Cengkorong meliputi:
1. Citak pada dahi, yaitu bentuk belah ketupat kecil dari daun sirih pada pangkal hidung di antara dua alis. Ada beberapa versi mengenai makna filosofinya, antara lain bahwa citak sebagai refleksi mata Dewa Syiwa yang merupakan pusat panca indra sehingga menjadi pusat keseluruhan ide. Pendapat lain mengatakan bahwa citak sebagai pemberi watak pada keseluruhan ide paes.
2. panunggul, pangapit, panitis, godeg
Panunggul dibuat di atas citak, di tengah-tengah dahi, berbentuk meru melambangkan Trimurti (tiga kekuatan dewa yang manunggal). Di tengah-tengah panunggul diisi hiasan berbentuk capung atau kinjengan, yaitu seekor binatang yang selalu bergerak tanpa lelah dengan harapan agar pengantin selalu ulet dalam menjalani hidup.
Panunggul berasal dari kata tunggal, yaitu terkemuka atau tertinggi, mengandung makna dan harapan agar seorang wanita ditinggikan atau dihormati.
Pengapit terletak di kiri kanan panunggul berbentuk seperti meru (gunung) namun langsing.
Penitis terletak di antara pengapit dan godheg.
Pengapit, panitis, godheg dibuat sebagai keseimbangan wajah, maka diletakkan simetris dengan panunggul.
3. Alis dibuat berbentuk menjangan ranggah atau disebut juga tanduk rusa.

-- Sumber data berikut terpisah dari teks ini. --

Lemma alias_reports_canonical_metadata_witness :
  exists alias,
    getFieldInfo (parserOf sampleSchema) Endpoint "endpoint_url" = Some alias
    /\ required alias = true /\ enum alias = None.
Proof.
  destruct (alias_reports_canonical_metadata (parserOf sampleSchema)
              (mkField "url" "string" "" None None true)
              eq_refl eq_refl) as (_ & _ & alias & H & _ & Hr & He).
  exists alias. auto.
Defined.

(** C3, as the claim has it, fails: a field that the endpoint definition
    itself calls [endpoint_url] is found first, and its [required] and
    [enum] are its own, not those of [url]. *)
Lemma alias_shadowed_by_own_property :
  let this := parserOf shadowingSchema in
  exists url alias,
    getFieldInfo this Endpoint "url" = Some url
    /\ isValidField this Endpoint "endpoint_url" = true
    /\ getFieldInfo this Endpoint "endpoint_url" = Some alias
    /\ required alias <> required url
    /\ enum alias <> enum url.
Proof.
  simpl. eexists. eexists. split; [reflexivity|].
  split; [reflexivity|]. split; [reflexivity|].
  split; simpl; discriminate.
Qed.

(** C9. When reading the schema file or parsing its text fails, the
    constructor returns the empty parser object, and every query on it
    answers with nothing: no fields, no field information, no valid name,
    no enum values. *)
Theorem failed_load_leaves_empty_store
        (readFileSync : string -> option string)
        (JSON_parse : string -> option KrakenDSchema)
        (decodeURIComponent : string -> option string)
        (schemaPath : string) :
  (readFileSync schemaPath = None
   \/ exists content,
        readFileSync schemaPath = Some content /\ JSON_parse content = None) ->
  let this := newSchemaParser readFileSync JSON_parse decodeURIComponent schemaPath in
  this = emptyParser
  /\ forall context fieldName,
       getFields this context = []
       /\ getFieldInfo this context fieldName = None
       /\ isValidField this context fieldName = false
       /\ getEnumValues this context fieldName = None.
Proof.
  intros Hfail this.
  assert (E : this = emptyParser).
  { unfold this, newSchemaParser, loadSchema.
    destruct Hfail as [H|(content & H1 & H2)].
    - now rewrite H.
    - now rewrite H1, H2. }
  split; [exact E|]. rewrite E. intros context fieldName.
  assert (G : getFieldInfo emptyParser context fieldName = None).
  { unfold getFieldInfo.
    replace (tableOf emptyParser context) with (@nil (string * FieldInfo))
      by (now destruct context).
    apply findPrefixed_empty. }
  unfold isValidField, getEnumValues. rewrite G.
  destruct context; repeat split; reflexivity.
Qed.

Lemma failed_load_leaves_empty_store_witness :
  getFields (newSchemaParser noFile (parsesTo sampleSchema) decodesNothing
                             "missing.json") Endpoint = []
  /\ isValidField (newSchemaParser readsFile (fun _ => None) decodesNothing
                                   "broken.json") Backend "host" = false.
Proof.
  split.
  - apply (failed_load_leaves_empty_store noFile (parsesTo sampleSchema)
             decodesNothing "missing.json"); left; reflexivity.
  - apply (failed_load_leaves_empty_store readsFile (fun _ => None)
             decodesNothing "broken.json").
    right. exists "{}". split; reflexivity.
Defined.

End StoreClaims.

(* ================================================================== *)
(** ** Where updateDiagnostics resolves a field reference *)
(* ================================================================== *)

Module ReferenceResolution.
Import Vscode ContextAnalyzer SchemaParser DiagnosticsProvider CompletionProvider.
Import Spec Samples JsFacts.

(** What the field pattern matched: the braces, white space, and the
    reference itself. *)
Lemma fieldRefAt_inv s match0 variable field len :
  fieldRefAt s = Some ((match0, variable, field), len) ->
  exists spaces rest,
    allChars Js.isSpace spaces = true
    /\ match0 = ("{{" ++ spaces ++ "$" ++ variable ++ "." ++ field)%string
    /\ s = (match0 ++ rest)%string.
Proof.
  unfold fieldRefAt.
  destruct (Js.stripPrefix "{{" s) as [s1|] eqn:E1; [|discriminate].
  destruct (Js.span Js.isSpace s1) as [spaces s2] eqn:E2. cbn [snd].
  destruct (Js.stripPrefix "$" s2) as [s3|] eqn:E3; [|discriminate].
  destruct (Js.span Js.isWordChar s3) as [v s4] eqn:E4.
  destruct (Js.isEmpty v); [discriminate|].
  destruct (Js.stripPrefix "." s4) as [s5|] eqn:E5; [|discriminate].
  destruct (Js.span Js.isWordChar s5) as [f s6] eqn:E6.
  destruct (Js.isEmpty f); [discriminate|].
  intros H. injection H as Hm <- <- _.
  apply stripPrefix_inv in E1, E3, E5.
  destruct (span_inv _ _ _ _ E2) as [Es1 Hspaces].
  destruct (span_inv _ _ _ _ E4) as [Es3 _].
  destruct (span_inv _ _ _ _ E6) as [Es5 _].
  assert (Hs : s = (("{{" ++ spaces ++ "$" ++ v ++ "." ++ f) ++ s6)%string).
  { subst. simpl. f_equal. f_equal.
    rewrite ?append_assoc. simpl.
    rewrite ?append_assoc. reflexivity. }
  exists spaces, s6. split; [exact Hspaces|].
  assert (Hmatch : match0 = ("{{" ++ spaces ++ "$" ++ v ++ "." ++ f)%string).
  { rewrite <- Hm. rewrite Hs at 1 2. rewrite length_append.
    replace (String.length ("{{" ++ spaces ++ "$" ++ v ++ "." ++ f)
             + String.length s6 - String.length s6)
      with (String.length ("{{" ++ spaces ++ "$" ++ v ++ "." ++ f)) by lia.
    apply take_append. }
  split; [exact Hmatch|]. rewrite Hmatch. exact Hs.
Qed.

Lemma indexOf_after_spaces spaces reference :
  allChars Js.isSpace spaces = true ->
  Js.indexOf_opt (String "$" reference) (spaces ++ String "$" reference)
  = Some (String.length spaces).
Proof.
  intros H. induction spaces as [|c spaces IH].
  - cbn [append]. apply startsWith_indexOf, startsWith_refl.
  - simpl in H. apply andb_true_iff in H. destruct H as [Hc H].
    cbn [append Js.indexOf_opt]. rewrite startsWith_cons.
    assert (E : Ascii.eqb "$" c = false).
    { destruct (Ascii.eqb "$" c) eqn:E; [|reflexivity].
      apply Ascii.eqb_eq in E. subst c. discriminate. }
    rewrite E. cbn [andb]. rewrite (IH H). reflexivity.
Qed.

Lemma matchStart_after_spaces index spaces variable field :
  allChars Js.isSpace spaces = true ->
  matchStartOf
    (index, (("{{" ++ spaces ++ "$" ++ variable ++ "." ++ field)%string,
             variable, field))
  = index + 2 + String.length spaces.
Proof.
  intros H. unfold matchStartOf, referenceOf, Js.indexOf.
  change ("{{" ++ spaces ++ "$" ++ variable ++ "." ++ field)%string
    with (String "{" (String "{"
            (spaces ++ String "$" (variable ++ "." ++ field))))%string.
  change ("$" ++ variable ++ "." ++ field)%string
    with (String "$" (variable ++ "." ++ field))%string.
  cbn [Js.indexOf_opt]. rewrite !startsWith_cons. cbn [Ascii.eqb andb].
  simpl (Ascii.eqb "$" "{"). cbn [andb].
  rewrite (indexOf_after_spaces _ _ H). simpl. lia.
Qed.

Lemma linesAfter_empty s : linesAfter EmptyString s = Js.split LF s.
Proof.
  unfold linesAfter. destruct (split_nonempty s) as (l & ls & ->). reflexivity.
Qed.

Lemma positionAt_from_zero s ln col :
  positionAt_from s 0 ln col = mkPosition ln col.
Proof. destruct s; reflexivity. Qed.

(** The text that [analyzeContext] finds before the position that
    [positionAt] gives for the offset behind [before]. *)
Lemma text_before_offset before after :
  forall earlier cur,
    let position :=
      positionAt_from (before ++ after) (String.length before)
                      (List.length earlier) (String.length cur) in
    Js.take (character position)
            (nth (line position) (earlier ++ linesAfter cur (before ++ after)) "")
    = lastLineFrom before cur.
Proof.
  induction before as [|c before IH]; intros earlier cur; cbv zeta.
  - cbn [append String.length lastLineFrom]. rewrite positionAt_from_zero.
    cbn [line character]. unfold linesAfter.
    destruct (split_nonempty after) as (l & ls & ->).
    rewrite nth_middle. apply take_append.
  - cbn [append String.length positionAt_from lastLineFrom].
    unfold linesAfter. rewrite split_cons.
    destruct (Ascii.eqb c LF).
    + specialize (IH (earlier ++ [cur]) EmptyString).
      rewrite length_app in IH. cbn [List.length String.length] in IH.
      replace (List.length earlier + 1) with (S (List.length earlier)) in IH
        by lia.
      rewrite linesAfter_empty, <- app_assoc in IH. cbn [app] in IH.
      rewrite append_nil_r. exact IH.
    + specialize (IH earlier (cur ++ String c EmptyString)%string).
      rewrite length_append in IH. cbn [String.length] in IH.
      replace (String.length cur + 1) with (S (String.length cur)) in IH by lia.
      unfold linesAfter in IH.
      destruct (split_nonempty (before ++ after)) as (l & ls & E).
      rewrite E in *. rewrite append_assoc in IH. exact IH.
Qed.

Lemma text_before_position document before after :
  getText document = (before ++ after)%string ->
  let position := positionAt document (String.length before) in
  Js.take (character position) (lineAt document (line position))
  = lastLineFrom before EmptyString.
Proof.
  intros E. unfold positionAt, lineAt, lines. rewrite E.
  pose proof (text_before_offset before after [] EmptyString) as H.
  cbn [List.length String.length app] in H. rewrite linesAfter_empty in H.
  exact H.
Qed.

Rusa merupakan simbol kegesitan, dengan demikian kedua pengantin diharapkan dapat bertindak cekatan, trampil, dan ulet dalam menghadapi persoalan rumah tangga. Daerah sekeliling mata dibiarkan tidak terjamah oleh boreh, diberi gambaran yang disebut jahitan. Untuk membentuk mata lebih tajam dan anggun sehingga orang-orang akan mengaguminya.
Tahap 4: Kandelan
Setelah cengkorongan selesai dibuat sesuai pola dasar dan tampak pantas (layak), baru kemudian paes wajah diselesaikan dengan menebalkan garis-garis yang samar menjadi paesan dadi (paes jadi).
Tahap 5: Dados:
Selesai kandelan, dilanjutkan dengan dandos jangkep pengantin (pengantin berdandan lengkap) yang meliputi sanggul pengantin, perhiasan pengantin, kain pengantin, baju pengantin, dan dandosan (berbusana) lain selengkapnya.